As with any company over time, changes will occur. With Thalden retiring, staff members said, a name change for the company may transpire down the road, but the company’s work won’t change. When it comes to the firm’s dedication to providing clients with unique and profitable projects, clients are assured they won’t see any falter in work productivity or project quality and the company that Thalden has built over decades will continue to flourish.

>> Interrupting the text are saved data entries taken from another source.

(** [rehash], growing or shrinking, moves every object: the map is unchanged, the stored objects are the same
    up to their order, and [used] is again the number of non-empty slots. *)
Lemma rehash_preserves (h : Hash O) (grow : bool) :
  hash_ok h → ∃ h', rehash h grow = Some h' ∧ hash_ok h' ∧ objs h' ≡ₚ objs h ∧ table_map h' = table_map h ∧
    h_used h' = used_count (h_bucket h').
Proof.
  intros Hok. pose proof Hok as [[Hl Hs] H20 H80 Hb He Hn].
  destruct (rehash_ok h grow (concat (h_bucket h)) Hl Hs H20 H80 Hb He Hn) as (h' & -> & Hok' & Hp). exists h'.
  split; [done|]. split; [done|]. split; [done|]. split; [|by destruct Hok' as [_ _ _ [? ? ? ?]]].
  apply obj_map_perm; [by apply ho_nodup|done].
Qed.

(** [erts_hash_merge] of tables with disjoint keys moves all entries: the source is empty afterwards and the
    destination is the union of the two maps. *)
Lemma erts_hash_merge_union (src dst : Hash O) :
  hash_ok src → hash_ok dst → table_map src ##ₘ table_map dst →
  ∃ src' dst', erts_hash_merge src dst = Some (src', dst') ∧ hash_ok src' ∧ hash_ok dst' ∧
    table_map src' = ∅ ∧ table_map dst' = table_map src ∪ table_map dst.
Proof.
  intros Hs Hd Hdisj. destruct (erts_hash_merge_ok src dst Hs Hd Hdisj) as (src' & dst' & H1' & H2' & H3' & H4' & H5' & _).
  exists src', dst'. unfold table_map at 1. by rewrite H4'.
Qed.

(** [rehash], growing or shrinking, moves every object: the map is unchanged, the stored objects are the same up to their order,
    and [used] is again the number of non-empty slots.  [erts_hash_merge] of tables with disjoint keys moves all entries: the
    source is empty afterwards and the destination is the union of the two maps. *)
Lemma hash_moves_entries :
  (∀ (h : Hash O) (grow : bool), hash_ok h → ∃ h', rehash h grow = Some h' ∧ hash_ok h' ∧ objs h' ≡ₚ objs h ∧ table_map h' = table_map h ∧
    h_used h' = used_count (h_bucket h')) ∧
  (∀ (src dst : Hash O), hash_ok src → hash_ok dst → table_map src ##ₘ table_map dst →
  ∃ src' dst', erts_hash_merge src dst = Some (src', dst') ∧ hash_ok src' ∧ hash_ok dst' ∧
    table_map src' = ∅ ∧ table_map dst' = table_map src ∪ table_map dst).
Proof. split; [exact rehash_preserves|exact erts_hash_merge_union]. Qed.

(** [hash_delete] hands every object of the table to the [free] callback, each once; [hash_foreach] visits the
    same objects; [hash_get_info] counts them. *)
Lemma hash_delete_frees_all (h : Hash O) :
  hash_ok h →
  NoDup (hash_delete h) ∧ (∀ o, o ∈ hash_delete h ↔ table_map h !! okey o = Some o) ∧
  hash_foreach h (λ o acc, acc ++ [o]) [] = hash_delete h ∧
  hi_objs (hash_get_info h) = Z.of_nat (size (table_map h)).
Proof.
  intros Hok. pose proof (ho_nodup h Hok) as Hn. split; [by eapply NoDup_fmap_1|]. split; [|split].
  - intros o. rewrite table_map_lookup by done. unfold hash_delete, objs. tauto.
  - unfold hash_foreach, hash_delete.
    assert (∀ acc bs, foldl (λ s b, s ++ [hb_obj b]) acc bs = acc ++ map (hb_obj (O := O)) bs) as Hf; [|by rewrite Hf].
    intros acc bs. revert acc. induction bs as [|b bs IH]; intros acc; cbn; [by rewrite app_nil_r|].
    rewrite IH. by rewrite <- app_assoc.
  - assert (∀ nb n d, hi_objs (let '(a, b) := foldl (λ '(objects, max_depth) (chain : list (HashBucket O)),
        let depth := zlen chain in (objects + depth, if depth >? max_depth then depth else max_depth)) (n, d) nb in
        MkInfo (h_name h) (h_size h) (h_used h) a b) = n + zlen (concat nb)) as Hc.
    { induction nb as [|c nb IH]; intros n d; cbn; [lia|]. rewrite IH, length_app. lia. }
    unfold hash_get_info. rewrite Hc. unfold table_map, obj_map. rewrite map_size_list_to_map by (by rewrite obj_map_keys).
    rewrite length_fmap. unfold objs. rewrite length_fmap. lia.
Qed.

“It feels like this is an opportunity to step back, overview it all and be in celebration of a great career,” Thalden said. “This is a company that went from zero to all that we are in 42 years so what could happen in the next decade or two could be amazing. Thalden Boyd Emery Architects has become a much bigger idea than one person’s imagination. It is a team of dedicated and creative people that continue to make magic happen. The firm has unlimited potential because all the key people that design the projects and manage the projects are still there and have the opportunity to really take off using their own wings. I see that as a tremendous potential for the future.”